Generalmente escuchamos que las mujeres han aplazado la maternidad en pro de su carrera profesional; sin embargo, estamos ante un tema mucho más amplio y complejo que una ilusión o una elección, mucho menos un capricho o egoísmo como algunos apuntan. No se trata únicamente de lo que anhelamos, se trata de un país donde las condiciones socioestructurales y económicas para sostener la vida no están garantizadas, mientras las posibilidades de maternar se traducen en un sueño que algunas -bajo estas condiciones- no podrán cumplir.
De acuerdo a cifras entregadas por el Instituto Nacional de Estadísticas (INE), Chile tiene una de las tasas de natalidad más bajas del mundo y la más baja en su historia. En 2024 se registraron aproximadamente 135.000 nacimientos, cifra que representa solo la mitad de los registrados en 1994 (INE). “Cuidados: ternuras y cansancios” fue el enfoque de la última encuesta sobre el clima social en Chile, realizada por el Instituto de Investigación en Ciencias Sociales (ICSO) de la Universidad Diego Portales. Respecto a la baja natalidad, la investigación recién publicada reveló que el 70% de las encuestadas y encuestados atribuye su decisión de no tener hijas o hijos al alto costo económico, seguido por la inseguridad sobre el futuro (51%) y la dificultad para conciliar la crianza con el trabajo (42%). Por otro lado, según la Encuesta Suplementaria de Ingresos (ESI) del 2023 del INE, el ingreso laboral promedio mensual de las mujeres en Chile fue de $704.953 CLP. Este monto representa una brecha del 23,3% menos en comparación con el ingreso promedio de los hombres, que alcanzó los $919.574 CLP. A su vez, de acuerdo a los últimos datos estadísticos, la tasa de desempleo femenina no ha logrado repuntar posterior a la pandemia. Esto se expresa en una ocupación informal significativamente más alta que la masculina, representando un 30% en el caso de las mujeres.

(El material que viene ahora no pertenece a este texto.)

(* ===== verification/Threshold.v ===== *)
(** * Version bits (blockchain/thresholdstate.go, blockchain/versionbits.go,
      chaincfg/deployment_time_frame.go, chaincfg/params.go)

    The states of the deployments of rule changes: the votes of a window, the
    transitions at its end, and the cache that keeps the states of the windows.
    The condition checkers are one record, as the code has one interface; the
    votes for unknown rules change the caches of the known deployments, so that
    a condition passes a state along. *)

From Stdlib Require Import ZArith List Lia Bool String.
From stdpp Require Import gmap.
From S2P Require Import Prelude GoSlice GoIO WireCommon WireMsgs Difficulty BlockIndex ChainView ChainIO Index.
Import ListNotations.
Local Open Scope string_scope.
Local Open Scope list_scope.
Local Open Scope Z_scope.
Local Open Scope go_scope.

(** ** Deployments *)

Inductive ThresholdState : Type :=
| ThresholdDefined | ThresholdStarted | ThresholdLockedIn | ThresholdActive | ThresholdFailed.

(** The times of the starter and the ender; [None] is the zero time. *)
Record ConsensusDeployment : Type := mkDeployment {
  BitNumber : Z;
  MinActivationHeight : Z;
  CustomActivationThreshold : Z;
  StartTime : option Z;
  EndTime : option Z
}.

(** The fields of chaincfg.Params for the votes. *)
Record VoteParams : Type := mkVoteParams {
  RuleChangeActivationThreshold : Z;
  MinerConfirmationWindow : Z;
  Deployments : list ConsensusDeployment
}.

Definition DeploymentTestDummy : Z := 0.
Definition DeploymentTestDummyMinActivation : Z := 1.
Definition DeploymentCSV : Z := 2.
Definition DeploymentSegwit : Z := 3.
Definition DeploymentTaproot : Z := 4.

Definition mainNetVotes : VoteParams := mkVoteParams 1916 2016
  [mkDeployment 28 0 0 (Some 11991456010) (Some 1230767999);
   mkDeployment 22 100000 1815 None None;
   mkDeployment 0 0 0 (Some 1462060800) (Some 1493596800);
   mkDeployment 1 0 0 (Some 1479168000) (Some 1510704000);
   mkDeployment 2 709632 1815 (Some 1619222400) (Some 1628640000)].
Definition regressionNetVotes : VoteParams := mkVoteParams 108 144
  [mkDeployment 28 0 0 None None;
   mkDeployment 22 600 72 None None;
   mkDeployment 0 0 0 None None;
   mkDeployment 1 0 0 None None;
   mkDeployment 2 0 1512 None None].
Definition testNet3Votes : VoteParams := mkVoteParams 1512 2016
  [mkDeployment 28 0 0 (Some 1199145601) (Some 1230767999);
   mkDeployment 22 100000 1815 None None;
   mkDeployment 0 0 0 (Some 1456790400) (Some 1493596800);
   mkDeployment 1 0 0 (Some 1462060800) (Some 1493596800);
   mkDeployment 2 0 1512 (Some 1619222400) (Some 1628640000)].
Definition simNetVotes : VoteParams := mkVoteParams 75 100
  [mkDeployment 28 0 0 None None;
   mkDeployment 22 600 50 None None;
   mkDeployment 0 0 0 None None;
   mkDeployment 1 0 0 None None;
   mkDeployment 2 0 1815 None None].

(** ** Condition checkers *)

Record thresholdConditionChecker (St : Type) : Type := mkChecker {
  HasStarted : nat -> bool;
  HasEnded : nat -> bool;
  ck_Threshold : Z;
  ck_Window : Z;
  EligibleToActivate : nat -> bool;
  IsSpeedy : bool;
  Condition : St -> nat -> outcome chainErr (bool * St)
}.
Arguments HasStarted {St} _ _.
Arguments HasEnded {St} _ _.
Arguments ck_Threshold {St} _.
Arguments ck_Window {St} _.
Arguments EligibleToActivate {St} _ _.
Arguments IsSpeedy {St} _.
Arguments Condition {St} _ _ _.

(** thresholdStateCache. *)
Abbreviation stateCache := (gmap (list Z) ThresholdState).
Definition newThresholdCaches (numCaches : nat) : list stateCache := repeat ∅ numCaches.

Section Transitions.
Context {St : Type} (checker : thresholdConditionChecker St) (a : arena).

(** The loop over the confirmation window. *)
Fixpoint countVotes (n : nat) (s : St) (countNode : option nat) (count : Z) : outcome chainErr (Z * St) :=
  match n with
  | O => Ok (count, s)
  | S n' =>
      match countNode with
      | None => Panic
      | Some id =>
          let* (condition, s) := Condition checker s id in
          countVotes n' s (bn_parent (deref a id)) (if condition then u32 (count + 1) else count)
      end
  end.

Definition thresholdStateTransition (s : St) (state : ThresholdState) (prevNode : nat) (confirmationWindow : Z)
  : outcome chainErr (ThresholdState * St) :=
  match state with
  | ThresholdDefined =>
      if negb (IsSpeedy checker) && HasEnded checker prevNode then Ok (ThresholdFailed, s)
      else if HasStarted checker prevNode then Ok (ThresholdStarted, s)
      else Ok (ThresholdDefined, s)
  | ThresholdStarted =>
      if negb (IsSpeedy checker) && HasEnded checker prevNode then Ok (ThresholdFailed, s)
      else
        let* (count, s) := countVotes (Z.to_nat confirmationWindow) s (Some prevNode) 0 in
        if ck_Threshold checker <=? count then Ok (ThresholdLockedIn, s)
        else if IsSpeedy checker && HasEnded checker prevNode then Ok (ThresholdFailed, s)
        else Ok (ThresholdStarted, s)
  | ThresholdLockedIn =>
      if negb (EligibleToActivate checker prevNode) then Ok (ThresholdLockedIn, s) else Ok (ThresholdActive, s)
  | ThresholdActive => Ok (ThresholdActive, s)
  | ThresholdFailed => Ok (ThresholdFailed, s)
  end.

En este sentido, si bien los nacimientos mantienen la sostenibilidad demográfica, proveen mano de obra y contribuyentes, cabe preguntarse: ¿son las mujeres las responsables de que eso suceda en un sistema que no provee de las garantías mínimas necesarias para sostener la vida de manera digna?

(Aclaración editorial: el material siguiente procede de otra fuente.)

(* ===== verification/Growth.v ===== *)
(** * Trees that grow

    Blocks are added to the index and the status of nodes changes while views,
    caches and branches refer to them.  What a node of the old tree says about
    its branch, and what the caches of the deployments hold, stays right. *)

From Stdlib Require Import ZArith List Lia Bool String.
From stdpp Require Import gmap.
From S2P Require Import Prelude GoSlice GoIO WireCommon WireMsgs Difficulty BlockIndex ChainView ChainIO Index Threshold.
Import ListNotations.
Local Open Scope list_scope.
Local Open Scope Z_scope.
Local Open Scope go_scope.

(** Every node of [a] is in [a'], with the same fields but its status. *)
Record extends (a a' : arena) : Prop := {
  ex_length : (List.length a <= List.length a')%nat;
  ex_node : forall id, (id < List.length a)%nat -> with_status (deref a' id) 0 = with_status (deref a id) 0
}.

Lemma extends_refl a : extends a a.
Proof. now split. Qed.

Lemma extends_trans a b c : extends a b -> extends b c -> extends a c.
Proof.
  intros H1 H2. pose proof (ex_length _ _ H1). pose proof (ex_length _ _ H2). split; [lia|].
  intros id Hid. rewrite (ex_node _ _ H2), (ex_node _ _ H1) by lia. reflexivity.
Qed.

Lemma extends_app a b : extends a (a ++ b).
Proof. split; [rewrite length_app; lia|]. intros id Hid. now rewrite deref_app. Qed.

Lemma deref_insert a id n id' : (id < List.length a)%nat -> deref (<[id := n]> a) id' = if decide (id = id') then n else deref a id'.
Proof.
  intros Hid. unfold deref. rewrite !nth_lookup. case_decide as H; [subst id'|].
  - now rewrite list_lookup_insert_eq.
  - now rewrite list_lookup_insert_ne.
Qed.

Lemma extends_status a id st : (id < List.length a)%nat -> extends a (<[id := with_status (deref a id) st]> a).
Proof.
  intros Hid. split; [now rewrite length_insert|]. intros id' _. rewrite deref_insert by exact Hid. case_decide; [now subst | reflexivity].
Qed.

Section Fields.
Context (a a' : arena) (He : extends a a') (id : nat) (Hid : (id < List.length a)%nat).

Lemma ex_parent : bn_parent (deref a' id) = bn_parent (deref a id).
Proof. exact (f_equal bn_parent (ex_node _ _ He id Hid)). Qed.
Lemma ex_ancestor : bn_ancestor (deref a' id) = bn_ancestor (deref a id).
Proof. exact (f_equal bn_ancestor (ex_node _ _ He id Hid)). Qed.
Lemma ex_hash : bn_hash (deref a' id) = bn_hash (deref a id).
Proof. exact (f_equal bn_hash (ex_node _ _ He id Hid)). Qed.
Lemma ex_work : bn_workSum (deref a' id) = bn_workSum (deref a id).
Proof. exact (f_equal bn_workSum (ex_node _ _ He id Hid)). Qed.
Lemma ex_height : height_of a' id = height_of a id.
Proof. exact (f_equal bn_height (ex_node _ _ He id Hid)). Qed.
Lemma ex_version : bn_version (deref a' id) = bn_version (deref a id).
Proof. exact (f_equal bn_version (ex_node _ _ He id Hid)). Qed.
Lemma ex_bits : bn_bits (deref a' id) = bn_bits (deref a id).
Proof. exact (f_equal bn_bits (ex_node _ _ He id Hid)). Qed.
Lemma ex_nonce : bn_nonce (deref a' id) = bn_nonce (deref a id).
Proof. exact (f_equal bn_nonce (ex_node _ _ He id Hid)). Qed.
Lemma ex_timestamp : bn_timestamp (deref a' id) = bn_timestamp (deref a id).
Proof. exact (f_equal bn_timestamp (ex_node _ _ He id Hid)). Qed.
Lemma ex_merkleRoot : bn_merkleRoot (deref a' id) = bn_merkleRoot (deref a id).
Proof. exact (f_equal bn_merkleRoot (ex_node _ _ He id Hid)). Qed.
End Fields.

(** ** Branches *)

Section Branches.
Context (a a' : arena).
Hypothesis Hw : arena_wf a.
Hypothesis He : extends a a'.

Lemma walk_extends k : forall id, (id < List.length a)%nat -> walk a' id k = walk a id k.
Proof.
  induction k as [|k IH]; intros id Hid; [reflexivity|]. cbn [walk]. rewrite (ex_parent a a' He id Hid).
  destruct (bn_parent (deref a id)) as [p|] eqn:Ep; [|reflexivity]. apply IH. apply (height_parent a id p Hw Hid Ep).
Qed.

Lemma ancestorAt_extends id h : (id < List.length a)%nat -> ancestorAt a' id h = ancestorAt a id h.
Proof. intros Hid. unfold ancestorAt. now rewrite (ex_height a a' He id Hid), walk_extends. Qed.

Lemma on_branch_extends t x : (t < List.length a)%nat -> (x < List.length a)%nat -> on_branch a' t x <-> on_branch a t x.
Proof.
  intros Ht Hx. unfold on_branch. now rewrite !(ex_height a a' He), ancestorAt_extends by assumption.
Qed.

(** An ancestor of an old node is an old node. *)
Lemma on_branch_old t x : (t < List.length a)%nat -> on_branch a' t x -> 0 <= height_of a' x -> (x < List.length a)%nat.
Proof.
  intros Ht [H1 H2] H0. rewrite (ex_height a a' He t Ht) in H1. rewrite ancestorAt_extends in H2 by exact Ht.
  destruct (ancestorAt_spec a t (height_of a' x) Hw Ht ltac:(lia)) as (y & E & Hy & _). congruence.
Qed.

Lemma branch_extends fuel : forall id, (id < List.length a)%nat -> branch fuel a' id = branch fuel a id.
Proof.
  induction fuel as [|fuel IH]; intros id Hid; [reflexivity|]. cbn [branch]. rewrite (ex_parent a a' He id Hid).
  destruct (bn_parent (deref a id)) as [p|] eqn:Ep; [|reflexivity]. f_equal. apply IH. apply (height_parent a id p Hw Hid Ep).
Qed.

Lemma branch_of_extends id : (id < List.length a)%nat -> branch_of a' id = branch_of a id.
Proof. intros Hid. unfold branch_of. now rewrite (ex_height a a' He id Hid), branch_extends. Qed.

Lemma branch_old fuel : forall id x, (id < List.length a)%nat -> In x (branch fuel a id) -> (x < List.length a)%nat.
Proof.
  induction fuel as [|fuel IH]; intros id x Hid H; cbn [branch] in H; [destruct H as [<-|[]]; exact Hid|].
  destruct (bn_parent (deref a id)) as [p|] eqn:Ep.
  - destruct (height_parent a id p Hw Hid Ep) as (_ & Hp & _). destruct H as [<-|H]; [assumption|]. exact (IH p x Hp H).
  - destruct H as [<-|[]]. assumption.
Qed.

Lemma timestamps_extends k : forall id, (id < List.length a)%nat -> timestamps k a' (Some id) = timestamps k a (Some id).
Proof.
  induction k as [|k IH]; intros id Hid; [reflexivity|]. cbn [timestamps].
  rewrite (ex_timestamp a a' He id Hid), (ex_parent a a' He id Hid). f_equal.
  destruct (bn_parent (deref a id)) as [p|] eqn:Ep; [|now destruct k]. apply IH. apply (height_parent a id p Hw Hid Ep).
Qed.

Lemma CalcPastMedianTime_extends id : (id < List.length a)%nat -> CalcPastMedianTime a' id = CalcPastMedianTime a id.
Proof. intros Hid. unfold CalcPastMedianTime. now rewrite timestamps_extends. Qed.

Lemma view_ok_extends c t : view_ok a c t -> view_ok a' c t.
Proof.
  intros [V1 V2 V3]. split; auto. destruct t as [t|]; [|exact V3]. destruct V3 as (Ht & Hh & Hn).
  pose proof (ex_length a a' He). split; [lia|]. rewrite (ex_height a a' He t Ht). split; [exact Hh|]. rewrite Hn.
  unfold view_of. rewrite (ex_height a a' He t Ht). apply map_ext. intros h. now rewrite ancestorAt_extends.
Qed.
End Branches.

Lemma node_wf_extends a a' id : arena_wf a -> extends a a' -> (id < List.length a)%nat -> node_wf a' id.
Proof.
  intros Hw He Hid. pose proof (aw_nodes a Hw id Hid) as H. unfold node_wf in *.
  rewrite (ex_parent a a' He), (ex_ancestor a a' He), (ex_work a a' He), (ex_bits a a' He), (ex_height a a' He) by exact Hid.
  destruct (bn_parent (deref a id)) as [p|] eqn:Ep; [|exact H]. destruct (height_parent a id p Hw Hid Ep) as (_ & Hp & _).
  now rewrite (ex_height a a' He), (ex_work a a' He), (ancestorAt_extends a a' Hw He) by exact Hp.
Qed.

(** A change of statuses keeps the tree well formed. *)
Lemma arena_wf_extends a a' : arena_wf a -> extends a a' -> List.length a' = List.length a -> arena_wf a'.
Proof.
  intros Hw He Hl. split; intros id Hid; rewrite Hl in Hid.
  - now apply (node_wf_extends a).
  - rewrite (ex_height a a' He id Hid). now apply (aw_height a Hw).
Qed.

(** ** Deployments *)

(** Two checkers that agree on the nodes of [a]. *)
Record same_checker {St St'} (n : nat) (ck : thresholdConditionChecker St) (ck' : thresholdConditionChecker St') : Prop := {
  sc_window : ck_Window ck' = ck_Window ck;
  sc_threshold : ck_Threshold ck' = ck_Threshold ck;
  sc_speedy : IsSpeedy ck' = IsSpeedy ck;
  sc_started : forall id, (id < n)%nat -> HasStarted ck' id = HasStarted ck id;
  sc_ended : forall id, (id < n)%nat -> HasEnded ck' id = HasEnded ck id;
  sc_eligible : forall id, (id < n)%nat -> EligibleToActivate ck' id = EligibleToActivate ck id
}.

Section Reference.
Context {St St' : Type} (ck : thresholdConditionChecker St) (ck' : thresholdConditionChecker St').
Context (a a' : arena) (votes votes' : nat -> bool).
Hypothesis Hw : arena_wf a.
Hypothesis He : extends a a'.
Hypothesis Hc : same_checker (List.length a) ck ck'.
Hypothesis Hwin : 0 <= ck_Window ck.
Hypothesis Hv : forall id, (id < List.length a)%nat -> votes' id = votes id.

Lemma filter_agree (f g : nat -> bool) l : (forall x, In x l -> f x = g x) -> List.filter f l = List.filter g l.
Proof.
  induction l as [|x l IH]; intros H; [reflexivity|]. cbn [List.filter]. rewrite (H x) by now left.
  rewrite IH; [reflexivity|]. intros y Hy. apply H. now right.
Qed.

Lemma tally_extends id : (id < List.length a)%nat -> tally a' votes' (ck_Window ck) id = tally a votes (ck_Window ck) id.
Proof.
  intros Hid. unfold tally. rewrite (branch_of_extends a a' Hw He id Hid). f_equal. apply filter_agree. intros x Hx.
  apply Hv, (branch_old a Hw (Z.to_nat (height_of a id)) id x Hid).
  rewrite <- (firstn_skipn (Z.to_nat (ck_Window ck))). apply in_or_app. now left.
Qed.

Lemma bip9Step_extends st id : (id < List.length a)%nat -> bip9Step ck' a' votes' st id = bip9Step ck a votes st id.
Proof.
  intros Hid. unfold bip9Step.
  now rewrite (sc_window _ _ _ Hc), (sc_threshold _ _ _ Hc), (sc_speedy _ _ _ Hc), (sc_started _ _ _ Hc), (sc_ended _ _ _ Hc),
    (sc_eligible _ _ _ Hc), tally_extends by exact Hid.
Qed.

Lemma bip9_rec_extends fuel : forall id, (id < List.length a)%nat -> bip9_rec ck' a' votes' fuel id = bip9_rec ck a votes fuel id.
Proof.
  induction fuel as [|fuel IH]; intros id Hid; [reflexivity|]. cbn [bip9_rec].
  assert (Hp : prevWindow a' (ck_Window ck') id = prevWindow a (ck_Window ck) id).
  { unfold prevWindow. now rewrite (sc_window _ _ _ Hc), (ex_height a a' He id Hid), (ancestorAt_extends a a' Hw He). }
  rewrite Hp, bip9Step_extends by exact Hid. f_equal. destruct (prevWindow a (ck_Window ck) id) as [q|] eqn:Eq; [|reflexivity].
  apply IH. unfold prevWindow in Eq. destruct (Z.ltb_spec (height_of a id) (ck_Window ck)); [discriminate|].
  destruct (ancestorAt_spec a id (height_of a id - ck_Window ck) Hw Hid ltac:(lia)) as (x & E & Hx & _). congruence.
Qed.

Lemma bip9_extends id : (id < List.length a)%nat -> bip9 ck' a' votes' id = bip9 ck a votes id.
Proof. intros Hid. unfold bip9. now rewrite (ex_height a a' He id Hid), bip9_rec_extends. Qed.

Lemma cache_ok_extends cache : cache_ok ck a votes cache -> cache_ok ck' a' votes' cache.
Proof.
  intros H hash st E. destruct (H hash st E) as (id & Hid & Hh & ->). exists id. pose proof (ex_length a a' He).
  split; [lia|]. now rewrite (ex_hash a a' He), bip9_extends.
Qed.

Lemma bip9After_extends id : (id < List.length a)%nat -> 0 < ck_Window ck -> bip9After ck' a' votes' id = bip9After ck a votes id.
Proof.
  intros Hid Hpos. unfold bip9After.
  assert (Hwe : windowEnd ck' a' id = windowEnd ck a id).
  { unfold windowEnd. now rewrite (sc_window _ _ _ Hc), (ex_height a a' He id Hid), (ancestorAt_extends a a' Hw He). }
  rewrite Hwe. destruct (windowEnd ck a id) as [e|] eqn:E; [|reflexivity]. apply bip9_extends.
  unfold windowEnd in E. destruct (Z.ltb_spec (height_of a id + 1) (ck_Window ck)); [discriminate|].
  pose proof (Z.mod_pos_bound (height_of a id + 1) (ck_Window ck) Hpos).
  destruct (ancestorAt_spec a id (height_of a id - (height_of a id + 1) mod ck_Window ck) Hw Hid) as (x & Ex & Hx & _); [|congruence].
  pose proof (Z.div_mod (height_of a id + 1) (ck_Window ck) ltac:(lia)).
  assert (1 <= (height_of a id + 1) / ck_Window ck) by (apply Z.div_le_lower_bound; lia). nia.
Qed.
End Reference.

Section Votes.
Context (DH : list Z -> list Z) (bi bi' : blockIndex) (vp : VoteParams).
Hypothesis Ht : tree_ok bi.
Hypothesis Ht' : tree_ok bi'.
Hypothesis Hvp : votes_ok vp.
Hypothesis He : extends (bi_nodes bi) (bi_nodes bi').
Abbreviation a := (bi_nodes bi).
Abbreviation a' := (bi_nodes bi').

Lemma median_check_extends (f : Z -> bool) id : (id < List.length a)%nat ->
  match PastMedianTime DH bi' (Header a' id) with Ok m => f m | _ => false end =
  match PastMedianTime DH bi (Header a id) with Ok m => f m | _ => false end.
Proof.
  intros Hid. pose proof (ex_length a a' He). pose proof (PastMedianTime_node DH bi Ht id Hid) as H1.
  pose proof (PastMedianTime_node DH bi' Ht' id ltac:(lia)) as H2. rewrite (ex_parent a a' He id Hid) in H2.
  destruct (bn_parent (deref a id)); [|now rewrite H1, H2].
  destruct H1 as (m & -> & Hm), H2 as (m' & -> & Hm'). rewrite (CalcPastMedianTime_extends a a' (tree_wf bi Ht) He id Hid) in Hm'.
  congruence.
Qed.

Lemma deploymentChecker_extends d : same_checker (List.length a) (deploymentChecker DH bi vp d) (deploymentChecker DH bi' vp d).
Proof.
  split; try reflexivity; intros id Hid; cbn [deploymentChecker HasStarted HasEnded EligibleToActivate].
  - unfold starter_HasStarted. destruct (StartTime d); [now apply median_check_extends | reflexivity].
  - unfold ender_HasEnded. destruct (EndTime d); [now apply median_check_extends | reflexivity].
  - now rewrite (ex_height a a' He id Hid).
Qed.

Lemma votesOf_extends d id : (id < List.length a)%nat -> votesOf bi' d id = votesOf bi d id.
Proof. intros Hid. unfold votesOf. now rewrite (ex_version a a' He id Hid). Qed.

Lemma window_pos : 0 < MinerConfirmationWindow vp.
Proof. apply (vo_window vp Hvp). Qed.

Lemma caches_ok_extends ds caches : caches_ok DH bi vp ds caches -> caches_ok DH bi' vp ds caches.
Proof.
  pose proof window_pos. intros Hc. eapply Forall2_impl; [exact Hc|]. intros d c. unfold dcache_ok. apply cache_ok_extends.
  - exact (tree_wf bi Ht).
  - exact He.
  - apply deploymentChecker_extends.
  - cbn. lia.
  - apply votesOf_extends.
Qed.

Lemma deploymentBip9_extends d p : match p with Some id => (id < List.length a)%nat | None => True end ->
  deploymentBip9 DH bi' vp d p = deploymentBip9 DH bi vp d p.
Proof.
  pose proof window_pos. destruct p as [id|]; [|reflexivity]. intros Hid. cbn [deploymentBip9].
  apply bip9After_extends; auto; [exact (tree_wf bi Ht) | apply deploymentChecker_extends | cbn; lia | apply votesOf_extends].
Qed.

Lemma versionAfter_extends p : match p with Some id => (id < List.length a)%nat | None => True end ->
  versionAfter DH bi' vp p = versionAfter DH bi vp p.
Proof.
  intros Hp. unfold versionAfter, votingBits. f_equal. generalize vbTopBits. induction (Deployments vp) as [|d ds IH]; intros v; [reflexivity|].
  cbn [fold_left]. now rewrite (deploymentBip9_extends d p Hp), IH.
Qed.

Lemma unknownVote_extends bit id : (id < List.length a)%nat -> unknownVote DH bi' vp bit id = unknownVote DH bi vp bit id.
Proof.
  intros Hid. unfold unknownVote. rewrite (ex_version a a' He id Hid), (ex_parent a a' He id Hid). rewrite versionAfter_extends; [reflexivity|].
  destruct (bn_parent (deref a id)) as [p|] eqn:Ep; [|exact I]. apply (height_parent a id p (tree_wf bi Ht) Hid Ep).
Qed.

Lemma bitChecker_extends bit : same_checker (List.length a) (bitConditionChecker DH bi vp bit) (bitConditionChecker DH bi' vp bit).
Proof. now split. Qed.

Lemma warnings_ok_extends warnings : forall bit, warnings_ok DH bi vp bit warnings -> warnings_ok DH bi' vp bit warnings.
Proof.
  pose proof window_pos. induction warnings as [|c warnings IH]; intros bit H0; [exact I|]. destruct H0 as [H1 H2]. split; [|now apply IH].
  revert H1. apply cache_ok_extends; auto; [exact (tree_wf bi Ht) | apply bitChecker_extends | cbn; lia | apply unknownVote_extends].
Qed.

(** The caches stay right when the tree grows. *)
Lemma all_ok_extends warnings caches : all_ok DH bi vp warnings caches -> all_ok DH bi' vp warnings caches.
Proof.
  intros (H1 & H2 & H3). split; [now apply warnings_ok_extends|]. split; [exact H2 | now apply caches_ok_extends].
Qed.
End Votes.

Despatriarcalizar y descapitalizar la maternidad
En las últimas décadas, la expansión del capitalismo neoliberal ha provocado lo que diversos autores denominan una “crisis multidimensional” o una crisis de la reproducción social, manifestada en una insostenibilidad de las formas actuales de organización social o una dificultad estructural para sostener la vida de manera digna.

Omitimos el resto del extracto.